→ Source information
────────────────
(* ===== verification/NrRateMatching.v ===== *)
(** Rate matching of LDPC code blocks: [nr_rate_matching.c].

    The interleaver and its inverse, the selection of the coded bits that are sent and the
    accumulation of the soft values that are received.  Coded bits are numbers, with [NR_NULL]
    for a filler bit; the variant of the interleaver with vector instructions is not compiled
    ([#if 0]) and not modelled. *)

From S2P Require Import Prelude.

Definition NR_NULL : Z := 2.
Definition index_k0 : list (list Z) := [[0; 17; 33; 56]; [0; 13; 25; 43]].
Definition i16 (z : Z) : Z := (z + 2 ^ 15) mod 2 ^ 16 - 2 ^ 15.

(** ** Interleaving *)

(** Assignments to an array, in order. *)
Definition assign (ps : list (nat * Z)) (l : list Z) : list Z := fold_left (fun l p => <[fst p := snd p]> l) ps l.

(** The [switch] on the modulation order. *)
Definition known_order (Qm : Z) : bool := (Qm =? 2) || (Qm =? 4) || (Qm =? 6) || (Qm =? 8).

(** [fp[i] = ei[j]] for [fp = &f[j * Qm]] and [ei = e + i * EQm]. *)
Definition interleave_writes (EQm Qm : nat) (e : list Z) : list (nat * Z) :=
  j ← seq 0 EQm; (fun i => ((j * Qm + i)%nat, buf_get e (Z.of_nat (i * EQm + j)))) <$> seq 0 Qm.

(** [*ei++ = *f++] *)
Definition deinterleave_writes (EQm Qm : nat) (f : list Z) : list (nat * Z) :=
  j ← seq 0 EQm; (fun i => ((i * EQm + j)%nat, buf_get f (Z.of_nat (j * Qm + i)))) <$> seq 0 Qm.

(** [f] has room for [E] values. *)
Definition nr_interleaving_ldpc (E Qm : Z) (e f : list Z) : res (list Z) :=
  if Qm =? 0 then Fault Inconsistent
  else if (Z.of_nat (length e) <? E) || (Z.of_nat (length f) <? E) then Fault OutOfBounds
  else
    let EQm := E / Qm in
    let f := buf_write f 0 (replicate (Z.to_nat E) 0) in
    if known_order Qm then Ok (assign (interleave_writes (Z.to_nat EQm) (Z.to_nat Qm) e) f) else Exit.

Definition nr_deinterleaving_ldpc (E Qm : Z) (e f : list Z) : res (list Z) :=
  if known_order Qm then
    if negb (E mod Qm =? 0) then Exit
    else if (Z.of_nat (length e) <? E) || (Z.of_nat (length f) <? E) then Fault OutOfBounds
    else Ok (assign (deinterleave_writes (Z.to_nat (E / Qm)) (Z.to_nat Qm) f) e)
  else Exit.

(** ** Selection of coded bits *)

(** The size of the circular buffer and the first position. *)
Definition circular_buffer (Tbslbrm BG Zc C rvidx : Z) : res (Z * Z) :=
  let N := if BG =? 1 then 66 * Zc else 50 * Zc in
  let Ncb := if Tbslbrm =? 0 then N else Z.min N (u32 (3 * Tbslbrm) / (2 * C)) in
  match index_k0 !! Z.to_nat (BG - 1) ≫= (fun row => row !! Z.to_nat rvidx) with
  | None => Fault OutOfBounds
  | Some k => if N =? 0 then Fault Inconsistent else Ok (Ncb, u32 (u32 (k * Ncb) / N * Zc))
  end.

(** [memcpy(e + k, w + from, n)], the size being unsigned. *)
Definition slice (w : list Z) (from n : Z) : res (list Z) :=
  if from + u32 n <=? Z.of_nat (length w) then Ok (take (Z.to_nat (u32 n)) (drop (Z.to_nat from) w)) else Fault OutOfBounds.

(** The bits up to the end of the circular buffer. *)
Definition first_turn (w : list Z) (Ncb F Foffset ind E : Z) : res (list Z) :=
  let ind := if (ind >=? Foffset) && (ind <? F + Foffset) then F + Foffset else ind in
  if ind <? Foffset then
    let* before := slice w ind (Foffset - ind) in
    let* after :=
      (if E + F <=? u32 (Ncb - ind) then slice w (Foffset + F) (E - Foffset + ind)
       else slice w (Foffset + F) (Ncb - Foffset - F)) in
    Ok (before ++ after)
  else if E <=? u32 (Ncb - ind) then slice w ind E
  else slice w ind (Ncb - ind).

(** One turn of the loop of repetitions: the bits of [l] that are not filler bits, as long as
    [room] are missing. *)
Fixpoint repeat_turn (l : list Z) (room : nat) : list Z :=
  match l, room with
  | x :: tl, S r => if negb (x =? NR_NULL) then x :: repeat_turn tl r else repeat_turn tl room
  | _, _ => []
  end.

Fixpoint repetitions (fuel : nat) (l : list Z) (room : nat) : res (list Z) :=
  match room, fuel with
  | O, _ => Ok []
  | S _, O => Fault FuelExhausted
  | S _, S fuel =>
    let t := repeat_turn l room in
    let* rest := repetitions fuel l (room - length t) in
    Ok (t ++ rest)
  end.

(** The bits written to [e]; [None] is the return value -1. *)
Definition nr_rate_matching_ldpc (Tbslbrm BG Zc : Z) (w : list Z) (C F Foffset rvidx E : Z) : res (option (list Z)) :=
  if C =? 0 then Ok None
  else
    let* (Ncb, ind) := circular_buffer Tbslbrm BG Zc C rvidx in
    if Foffset >? E then Ok None
    else if Foffset >? Ncb then Ok None
    else
      let* e := first_turn w Ncb F Foffset ind E in
      let* more := repetitions (Z.to_nat E) (take (Z.to_nat Ncb) w) (Z.to_nat E - length e) in
      Ok (Some (e ++ more)).

(** ** Accumulation of soft values *)

(** The loop from position [from] over [n] positions: the values that are left. *)
Fixpoint accumulate (from n : nat) (w s : list Z) : list Z * list Z :=
  match n, s with
  | S n, x :: s => accumulate (S from) n (<[from := i16 (buf_get w (Z.of_nat from) + x)]> w) s
  | _, _ => (w, s)
  end.

(** The positions from [ind] on; [Foffset + F] follows the position before [Foffset]. *)
Definition first_turn_rx (w s : list Z) (Ncb F Foffset ind : Z) : list Z * list Z :=
  let '(w, s) := accumulate (Z.to_nat ind) (Z.to_nat (Foffset - ind)) w s in
  let ind := Z.max ind Foffset in
  let ind := if ind <? Foffset + F then Foffset + F else ind in
  accumulate (Z.to_nat ind) (Z.to_nat (Ncb - ind)) w s.

Fixpoint repetitions_rx (fuel : nat) (w s : list Z) (Ncb F Foffset : Z) : res (list Z) :=
  match s, fuel with
  | [], _ => Ok w
  | _ :: _, O => Fault FuelExhausted
  | _ :: _, S fuel =>
    let '(w, s) := accumulate 0 (Z.to_nat Foffset) w s in
    let '(w, s) := accumulate (Z.to_nat (Foffset + F)) (Z.to_nat (Ncb - (Foffset + F))) w s in
    repetitions_rx fuel w s Ncb F Foffset
  end.

(** The accumulated values; [None] is the return value -1. *)
Definition nr_rate_matching_ldpc_rx (Tbslbrm BG Zc : Z) (w soft_input : list Z) (C rvidx : Z) (clear : bool) (E F Foffset : Z)
  : res (option (list Z)) :=
  if C =? 0 then Ok None
  else
    let* (Ncb, ind) := circular_buffer Tbslbrm BG Zc C rvidx in
    if Foffset >? E then Ok None
    else if Foffset >? Ncb then Ok None
    else if (Z.of_nat (length w) <? Ncb) || (Z.of_nat (length soft_input) <? E) then Fault OutOfBounds
    else
      let w := if clear then buf_write w 0 (replicate (Z.to_nat Ncb) 0) else w in
      let s := take (Z.to_nat E) soft_input in
      let '(w, s) := first_turn_rx w s Ncb F Foffset ind in
      let* w := repetitions_rx (Z.to_nat E) w s Ncb F Foffset in
      Ok (Some w).

(** ** Lemmas: assignments *)

Lemma assign_length ps : forall l, length (assign ps l) = length l.
Proof. induction ps as [|p ps IH]; intros l; cbn; [done|]. rewrite IH. apply length_insert. Qed.

(** When the assignments to an index agree, the array has their value there. *)
Lemma assign_lookup ps : forall l k x,
  (forall y, (k, y) ∈ ps -> y = x) -> (k, x) ∈ ps \/ l !! k = Some x -> (k < length l)%nat -> assign ps l !! k = Some x.
Proof.
  induction ps as [|[i y] ps IH]; intros l k x Hfun Hin Hlt; cbn.
  - destruct Hin as [Hin|Hin]; [by apply not_elem_of_nil in Hin|done].
  - apply IH; [intros z Hz; apply Hfun; by right| |by rewrite length_insert].
    destruct (decide (i = k)) as [->|Hne].
    + right. rewrite list_lookup_insert_eq by done. f_equal. apply Hfun. by left.
    + rewrite list_lookup_insert_ne by done. destruct Hin as [[[= -> ->]|Hin]%elem_of_cons|Hin]; [done|by left|by right].
Qed.

Lemma interleave_writes_elem n Q e k x :
  (k, x) ∈ interleave_writes n Q e <->
  exists i j, (i < Q)%nat /\ (j < n)%nat /\ k = (j * Q + i)%nat /\ x = buf_get e (Z.of_nat (i * n + j)).
Proof.
  unfold interleave_writes. rewrite list_elem_of_bind. split.
  - intros (j & Hk & Hj). apply list_elem_of_fmap in Hk as (i & [= -> ->] & Hi). rewrite elem_of_seq in Hi, Hj.
    exists i, j. split; [lia|]. split; [lia|]. done.
  - intros (i & j & Hi & Hj & -> & ->). exists j. split; [|rewrite elem_of_seq; lia].
    apply list_elem_of_fmap. exists i. split; [done|]. rewrite elem_of_seq. lia.
Qed.

Lemma deinterleave_writes_elem n Q f k x :
  (k, x) ∈ deinterleave_writes n Q f <->
  exists i j, (i < Q)%nat /\ (j < n)%nat /\ k = (i * n + j)%nat /\ x = buf_get f (Z.of_nat (j * Q + i)).
Proof.
  unfold deinterleave_writes. rewrite list_elem_of_bind. split.
  - intros (j & Hk & Hj). apply list_elem_of_fmap in Hk as (i & [= -> ->] & Hi). rewrite elem_of_seq in Hi, Hj.
    exists i, j. split; [lia|]. split; [lia|]. done.
  - intros (i & j & Hi & Hj & -> & ->). exists j. split; [|rewrite elem_of_seq; lia].
    apply list_elem_of_fmap. exists i. split; [done|]. rewrite elem_of_seq. lia.
Qed.

(** Two digits determine a number and are determined by it. *)
Lemma digits_inj b i j i' j' : (i < b)%nat -> (i' < b)%nat -> (j * b + i = j' * b + i')%nat -> i = i' /\ j = j'.
Proof. intros. assert (j = j') by nia. split; nia. Qed.

Lemma interleave_at n Q e f i j :
  (i < Q)%nat -> (j < n)%nat -> (n * Q <= length f)%nat ->
  assign (interleave_writes n Q e) f !! (j * Q + i)%nat = Some (buf_get e (Z.of_nat (i * n + j))).
Proof.
  intros Hi Hj Hlen. apply assign_lookup; [| |nia].
  - intros y (i' & j' & Hi' & Hj' & E & ->)%interleave_writes_elem. apply digits_inj in E as [-> ->]; done.
  - left. apply interleave_writes_elem. eauto 6.
Qed.

Lemma deinterleave_at n Q f e i j :
  (i < Q)%nat -> (j < n)%nat -> (n * Q <= length e)%nat ->
  assign (deinterleave_writes n Q f) e !! (i * n + j)%nat = Some (buf_get f (Z.of_nat (j * Q + i))).
Proof.
  intros Hi Hj Hlen. apply assign_lookup; [| |nia].
  - intros y (i' & j' & Hi' & Hj' & E & ->)%deinterleave_writes_elem. apply digits_inj in E as [-> ->]; done.
  - left. apply deinterleave_writes_elem. eauto 6.
Qed.

(** Deinterleaving undoes interleaving, for every modulation order and every number of bits
    that is a multiple of it, also when each bit has become a soft value on the way; neither
    routine writes outside its E values. *)
Theorem interleaving_roundtrip (E Qm : Z) (e f : list Z) (g : Z -> Z) :
  Qm ∈ [2; 4; 6; 8] -> 0 <= E -> E mod Qm = 0 -> E <= Z.of_nat (length e) -> E <= Z.of_nat (length f) ->
  exists f', nr_interleaving_ldpc E Qm e f = Ok f' /\ length f' = length f /\
    forall e0, E <= Z.of_nat (length e0) ->
      exists e', nr_deinterleaving_ldpc E Qm e0 (g <$> f') = Ok e' /\ length e' = length e0 /\
        take (Z.to_nat E) e' = g <$> take (Z.to_nat E) e.
Proof.
  intros HQ HE Hdiv He Hf.
  assert (HQ' : known_order Qm = true /\ 0 < Qm).
  { repeat (apply elem_of_cons in HQ as [->|HQ]; [done|]). by apply not_elem_of_nil in HQ. }
  destruct HQ' as [Hk HQ0]. apply Z.mod_divide in Hdiv as [k Ek]; [|lia].
  assert (HEk : E / Qm = k) by (rewrite Ek; apply Z.div_mul; lia). assert (Hk0 : 0 <= k) by nia.
  set (n := Z.to_nat k). set (Q := Z.to_nat Qm). assert (HnQ : Z.to_nat E = (n * Q)%nat) by (rewrite Ek, Z2Nat.inj_mul by lia; done).
  unfold nr_interleaving_ldpc. replace (Qm =? 0) with false by (symmetry; apply Z.eqb_neq; lia).
  replace (_ || _) with false by (symmetry; apply orb_false_iff; split; apply Z.ltb_ge; lia). rewrite Hk, HEk. fold n Q.
  assert (Hlf : length (buf_write f 0 (replicate (Z.to_nat E) 0)) = length f).
  { unfold buf_write. rewrite !length_app, length_take, length_drop, length_replicate. lia. }
  eexists. split; [done|]. rewrite assign_length, Hlf. split; [done|]. intros e0 He0.
  unfold nr_deinterleaving_ldpc. rewrite Hk, HEk. replace (E mod Qm =? 0) with true by (symmetry; apply Z.eqb_eq; rewrite Ek; by apply Z.mod_mul; lia).
  cbn [negb]. rewrite length_fmap, assign_length, Hlf.
  replace (_ || _) with false by (symmetry; apply orb_false_iff; split; apply Z.ltb_ge; lia). fold n Q.
  eexists. split; [done|]. rewrite assign_length. split; [done|]. apply list_eq. intros q.
  rewrite list_lookup_fmap. destruct (decide (q < n * Q)%nat) as [Hq|Hq].
  - rewrite !lookup_take_lt by lia. assert (Hn : (0 < n)%nat) by nia.
    pose proof (Nat.div_mod q n ltac:(lia)) as Eq. pose proof (Nat.mod_upper_bound q n ltac:(lia)) as Hm.
    assert (Hd : (q / n < Q)%nat) by (apply Nat.Div0.div_lt_upper_bound; lia).
    replace q with (q / n * n + q mod n)%nat at 1 by lia. rewrite deinterleave_at by (done || lia).
    unfold buf_get at 1. rewrite list_lookup_fmap, Nat2Z.id, interleave_at by (done || lia). cbn [fmap option_fmap option_map default from_option id].
    replace (q / n * n + q mod n)%nat with q by lia. unfold buf_get. rewrite Nat2Z.id.
    destruct (lookup_lt_is_Some_2 e q) as [x ->]; [lia|]. done.
  - rewrite !lookup_take_ge by lia. done.
Qed.

Lemma interleaving_roundtrip_witness :
  exists f', nr_interleaving_ldpc 8 4 [1; 2; 3; 4; 5; 6; 7; 8; 9] (replicate 10 99) = Ok f' /\ f' = [1; 3; 5; 7; 2; 4; 6; 8; 99; 99] /\
    exists e', nr_deinterleaving_ldpc 8 4 (replicate 9 0) (Z.opp <$> f') = Ok e' /\ take 8 e' = [-1; -2; -3; -4; -5; -6; -7; -8].
Proof.
  destruct (interleaving_roundtrip 8 4 [1; 2; 3; 4; 5; 6; 7; 8; 9] (replicate 10 99) Z.opp) as (f' & Hf & _ & H);
    [set_solver|lia|done|cbn; lia|cbn; lia|].
  exists f'. split; [done|]. split; [vm_compute in Hf; by injection Hf|].
  destruct (H (replicate 9 0)) as (e' & He & _ & Ht); [cbn; lia|]. exists e'. done.
Defined.

(** ** Positions of the circular buffer *)

Definition at_pos (w : list Z) (p : nat) : Z := buf_get w (Z.of_nat p).

(** The positions that hold coded bits, and those from [ind] on. *)
Definition kept (Ncb F Foffset : nat) : list nat := seq 0 Foffset ++ seq (Foffset + F) (Ncb - (Foffset + F)).

Definition turn_from (Ncb F Foffset ind : nat) : list nat :=
  if decide (ind < Foffset)%nat then seq ind (Foffset - ind) ++ seq (Foffset + F) (Ncb - (Foffset + F))
  else seq (ind `max` (Foffset + F)) (Ncb - ind `max` (Foffset + F)).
────────────────
→ Work task
From the line holding "assert (Hlf : length" to the line holding "unfold nr_deinterleaving_ldpc. rewrite", inclusive, restate each line above exactly as written.

→ Expected answer
  assert (Hlf : length (buf_write f 0 (replicate (Z.to_nat E) 0)) = length f).
  { unfold buf_write. rewrite !length_app, length_take, length_drop, length_replicate. lia. }
  eexists. split; [done|]. rewrite assign_length, Hlf. split; [done|]. intros e0 He0.
  unfold nr_deinterleaving_ldpc. rewrite Hk, HEk. replace (E mod Qm =? 0) with true by (symmetry; apply Z.eqb_eq; rewrite Ek; by apply Z.mod_mul; lia).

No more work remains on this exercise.